There are a lot of memories there to reach for as the years go on.”
“Yeah, we did a
lot.”
I hope that
consciously or unconsciously the regret he wrote in that letter twenty-five
years before that conversation vanished forever. When my father did die and I
found out about the letters, it was bittersweet to learn we had one more thing
in common. We were both writers.
As I wrapped my
head around what I wanted to express with this blog with the same conviction of
Nicole to the importance of art, as well as freedom, acceptance, and equal
rights for LGBTQ I realized my father and I had one more thing in common. We’d
both been to war. Both with the hope that those that came afterward would have
an easier and more free life, or not have to fight so hard.
I would never
compare a war with oneself to one’s experience of seeing actual humans gorily
killed in front of you as my father did.

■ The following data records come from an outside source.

(* ===== verification/CPUContext.v ===== *)
(** * CPU contexts (snapshot/cpu_context.h, snapshot/cpu_context.cc)

    The registers of a thread, one structure for each CPU architecture, and the
    conversion between the two forms in which x87 state is saved.  A [union] of
    which the code uses one member is that member; a [CPUContext], whose
    [architecture] says which pointer of its union is meant, is an inductive type.
    Each structure has its [repr], whose [valid] says that every field is in the
    range of its type. *)

From S2P Require Import Prelude.
From S2P Require Import Structs.

(** [CPUArchitecture] (snapshot/cpu_architecture.h). *)
Inductive CPUArchitecture :=
  | kCPUArchitectureUnknown | kCPUArchitectureX86 | kCPUArchitectureX86_64
  | kCPUArchitectureARM | kCPUArchitectureARM64 | kCPUArchitectureMIPSEL
  | kCPUArchitectureMIPS64EL.
#[export] Instance CPUArchitecture_eq_dec : EqDecision CPUArchitecture.
Proof. solve_decision. Defined.

(** [uint128_struct] (util/numeric/int128.h). *)
Module Uint128.
Record t := Make {
  lo : Z; hi : Z
}.
Definition repr : Repr t :=
  struct (uint 8 ⊗ uint 8)%cp
    (fun x => (lo x, hi x))
    (fun '(x0, x1) => Make x0 x1).
#[global] Instance repr_laws : ReprLaws repr.
Proof. struct_laws. Qed.
End Uint128.

Module CPUContextX86.

(** [X87Register], [XMMRegister]: arrays of bytes. *)
Definition X87Register : Repr bytes := array 10 (uint 1).
Definition XMMRegister : Repr bytes := array 16 (uint 1).
#[global] Instance x87_laws : ReprLaws X87Register := array_laws _ _ _.
#[global] Instance xmm_laws : ReprLaws XMMRegister := array_laws _ _ _.

Module Fsave.
Record t := Make {
  fcw : Z; reserved_1 : Z; fsw : Z; reserved_2 : Z; ftw : Z; reserved_3 : Z; fpu_ip : Z;
  fpu_cs : Z; fop : Z; fpu_dp : Z; fpu_ds : Z; reserved_4 : Z; st : list (list Z)
}.
Definition repr : Repr t :=
  struct (uint 2 ⊗ uint 2 ⊗ uint 2 ⊗ uint 2 ⊗ uint 2 ⊗ uint 2 ⊗ uint 4 ⊗ uint 2 ⊗ uint 2 ⊗ uint 4 ⊗
    uint 2 ⊗ uint 2 ⊗ (array 8 X87Register))%cp
    (fun x => (fcw x, reserved_1 x, fsw x, reserved_2 x, ftw x, reserved_3 x, fpu_ip x, fpu_cs x,
      fop x, fpu_dp x, fpu_ds x, reserved_4 x, st x))
    (fun '(x0, x1, x2, x3, x4, x5, x6, x7, x8, x9, x10, x11, x12) => Make x0 x1 x2 x3 x4 x5 x6 x7 x8
      x9 x10 x11 x12).
#[global] Instance repr_laws : ReprLaws repr.
Proof. struct_laws. Qed.
End Fsave.
(** The features the writer supports: CET state that is enabled. *)
Definition cet_ok (c : CPUContextX86_64.t) : bool :=
  negb (Z.testbit (CPUContextX86_64.enabled_features c) (Z.of_nat XSTATE_CET_U)) ||
  (CPUContextX86_64.cetmsr c =? 1).

Lemma cet_mask c :
  negb (Z.land (CPUContextX86_64.enabled_features c) XSTATE_MASK_CET_U =? 0) =
  Z.testbit (CPUContextX86_64.enabled_features c) (Z.of_nat XSTATE_CET_U).
Proof. by apply X87.land_bit. Qed.

Lemma amd64_initialize c :
  cet_ok c = true ->
  MinidumpContextAMD64Writer.InitializeFromSnapshot c =
  Some (MinidumpContextAMD64Writer.Make (MinidumpContextAMD64Writer.context_from_snapshot c)
    (if Z.testbit (CPUContextX86_64.enabled_features c) (Z.of_nat XSTATE_CET_U) then
       [MinidumpAMD64XSaveFormatCetU.Make (CPUContextX86_64.cetmsr c) (CPUContextX86_64.ssp c)]
     else [])).
Proof.
  unfold cet_ok, MinidumpContextAMD64Writer.InitializeFromSnapshot,
    MinidumpXSaveAMD64CetU.InitializeFromSnapshot. rewrite cet_mask.
  destruct (Z.testbit _ _); simpl; [|done]. by intros ->.
Qed.

Lemma amd64_plain_written (x : MinidumpContextAMD64.t) :
  valid MinidumpContextAMD64.repr x = true ->
  MinidumpContextAMD64Writer.WriteObject (MinidumpContextAMD64Writer.Make x []) =
  Some (to_bytes MinidumpContextAMD64.repr x).
Proof.
  intros Hx. pose proof (length_to_bytes x Hx) as Hl.
  unfold MinidumpContextAMD64Writer.WriteObject. cbn -[sizeof to_bytes replicate Z.to_nat].
  pose proof (copy_to_middle [] (replicate (sizeof MinidumpContextAMD64.repr) 0)
    (to_bytes MinidumpContextAMD64.repr x) [] 0 eq_refl) as E.
  rewrite !app_nil_l, !app_nil_r, length_replicate, Nat2Z.id in *. by rewrite E.
Qed.

Lemma amd64_extended_written (x : MinidumpContextAMD64.t) cet :
  valid MinidumpContextAMD64.repr x = true ->
  MinidumpContextAMD64.context_flags x = Z.lor kMinidumpContextAMD64All kMinidumpContextAMD64Xstate ->
  MinidumpContextAMD64Writer.WriteObject (MinidumpContextAMD64Writer.Make x [cet]) =
  Some (to_bytes MinidumpContextAMD64.repr x ++
    to_bytes MinidumpContextExHeader.repr (MinidumpContextAMD64Writer.context_ex 1376) ++
    replicate 40 0 ++ to_bytes MinidumpXSaveAreaHeader.repr cet_area_header ++
    to_bytes MinidumpAMD64XSaveFormatCetU.repr cet).
Proof.
  intros Hx Hf. pose proof (length_to_bytes x Hx) as Hl.
  set (ctx := to_bytes MinidumpContextAMD64.repr x) in *.
  change (sizeof MinidumpContextAMD64.repr) with 1232%nat in Hl.
  unfold MinidumpContextAMD64Writer.WriteObject, MinidumpContextAMD64Writer.ContextSize.
  cbn [MinidumpContextAMD64Writer.xsave_entries_ MinidumpContextAMD64Writer.context_].
  rewrite Hf, Z.eqb_refl. cbn [mbind option_bind fold_left].
  change (kMinidumpAMD64XSaveOffset + MinidumpXSaveAMD64CetU.Size) with 1376.
  change (Z.of_nat (sizeof MinidumpContextAMD64.repr)) with 1232. fold ctx.
  assert (replicate (Z.to_nat 1376) 0 = [] ++ replicate 1232 0 ++ replicate 144 0) as -> by reflexivity.
  rewrite (copy_to_middle []) by (done || by rewrite length_replicate). cbn [mbind option_bind app].
  assert (replicate 144 0 = replicate 24 0 ++ replicate 40 0 ++ replicate 64 0 ++ replicate 16 0)
    as -> by reflexivity.
  set (ex := to_bytes MinidumpContextExHeader.repr _).
  rewrite copy_to_middle by (reflexivity || by rewrite Hl). cbn [mbind option_bind].
  unfold MinidumpContextAMD64Writer.copy_entries.
  assert (forall z, ctx ++ ex ++ replicate 40 0 ++ replicate 64 0 ++ z =
    (ctx ++ ex ++ replicate 40 0 ++ replicate 64 0) ++ z) as E by (intros; by rewrite <-!app_assoc).
  rewrite E, <-(app_nil_r (replicate 16 0)).
  rewrite copy_to_middle; [|rewrite !length_app, Hl; reflexivity|reflexivity].
  cbn [mbind option_bind]. rewrite <-!app_assoc.
  rewrite (app_assoc ctx), (app_assoc (ctx ++ ex)), copy_to_middle;
    [|rewrite !length_app, Hl; reflexivity|reflexivity].
  rewrite <-!app_assoc, app_nil_r. reflexivity.
Qed.
(** ** Splitting *)

(** [string.find(delimiter, start)]. *)
Fixpoint find_char (c : Z) (s : bytes) : option nat :=
  match s with
  | [] => None
  | x :: s' => if x =? c then Some O else S <$> find_char c s'
  end.

Definition find_from (c : Z) (start : nat) (s : bytes) : option nat :=
  (fun i => (start + i)%nat) <$> find_char c (drop start s).

(** [SplitStringFirst]: the left and right parts, or [None] for [false]. *)
Definition SplitStringFirst (s : bytes) (delimiter : Z) : option (bytes * bytes) :=
  match find_char delimiter s with
  | None | Some O => None
  | Some pos => Some (take pos s, drop (pos + 1) s)
  end.

(** The loop of [SplitString] from [start]; [None] is out of fuel. *)
Fixpoint SplitString_loop (fuel : nat) (s : bytes) (delimiter : Z) (start : nat)
    (result : list bytes) : option (list bytes) :=
  match fuel with
  | O => None
  | S f =>
      match find_from delimiter start s with
      | None => Some (result ++ [drop start s])
      | Some end_ =>
          SplitString_loop f s delimiter (end_ + 1)
            (result ++ [slice start (end_ - start) s])
      end
  end.

Definition SplitString (s : bytes) (delimiter : Z) : option (list bytes) :=
  match s with
  | [] => Some []
  | _ => SplitString_loop (S (length s)) s delimiter 0 []
  end.

(** The parts joined by the delimiter. *)
Fixpoint join (d : Z) (parts : list bytes) : bytes :=
  match parts with
  | [] => []
  | [p] => p
  | p :: ps => p ++ d :: join d ps
  end.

But from the standpoint of facing an
enemy that wanted to kill you—even if yourself is the enemy you face—I feel I
can.
I can’t understand
how any parent would want their child in any kind of war. Or make it worse and
harder on a LGBTQ person by trying to convert them. Crazy. But there are people
out there in power—currently—who think and feel this way and it is wrong.
“You’ll never
find, peace of mind, until you listen to your heart.”
---George
Michael
I wrote a song
over a decade ago. A love song that I thought was finished until the second
half just came to me a few months ago. In my day dreams years ago, there was
never any doubt if I could choose any singer, of course, it was George. The
fantasy was he was singing to me after he’d found out everything I’ve just
written above, we’d have a good laugh together because of the “boom boom” he
put into my heart thiry-three years ago.
Bittersweet now. Not
meant to be.
“What I really am
is a writer. You give people music for years and years when you write. You tie
yourselves to big events in their lives. You tie yourself to their childhood
and their growing up, and it’s a real privilege.”
—George
Michael
Oh George, you
tied yourself to my childhood, growing up, and well beyond. Your words, like my
father’s will carry me on a high for a long time.
Gone to soon but
it has been my privilege.
Godspeed wherever
you are
Big kiss
And all my love,
Jason
xxx
I leave you with
this song for all the freaks out there for Pride, I’m coming to dance with you
right now, parade in an hour!
Play some George
for yourself and try to tell me it doesn’t get your heart boom-booming and your
feet dancing!
Happy Pride! May all your rainbow dreams come true!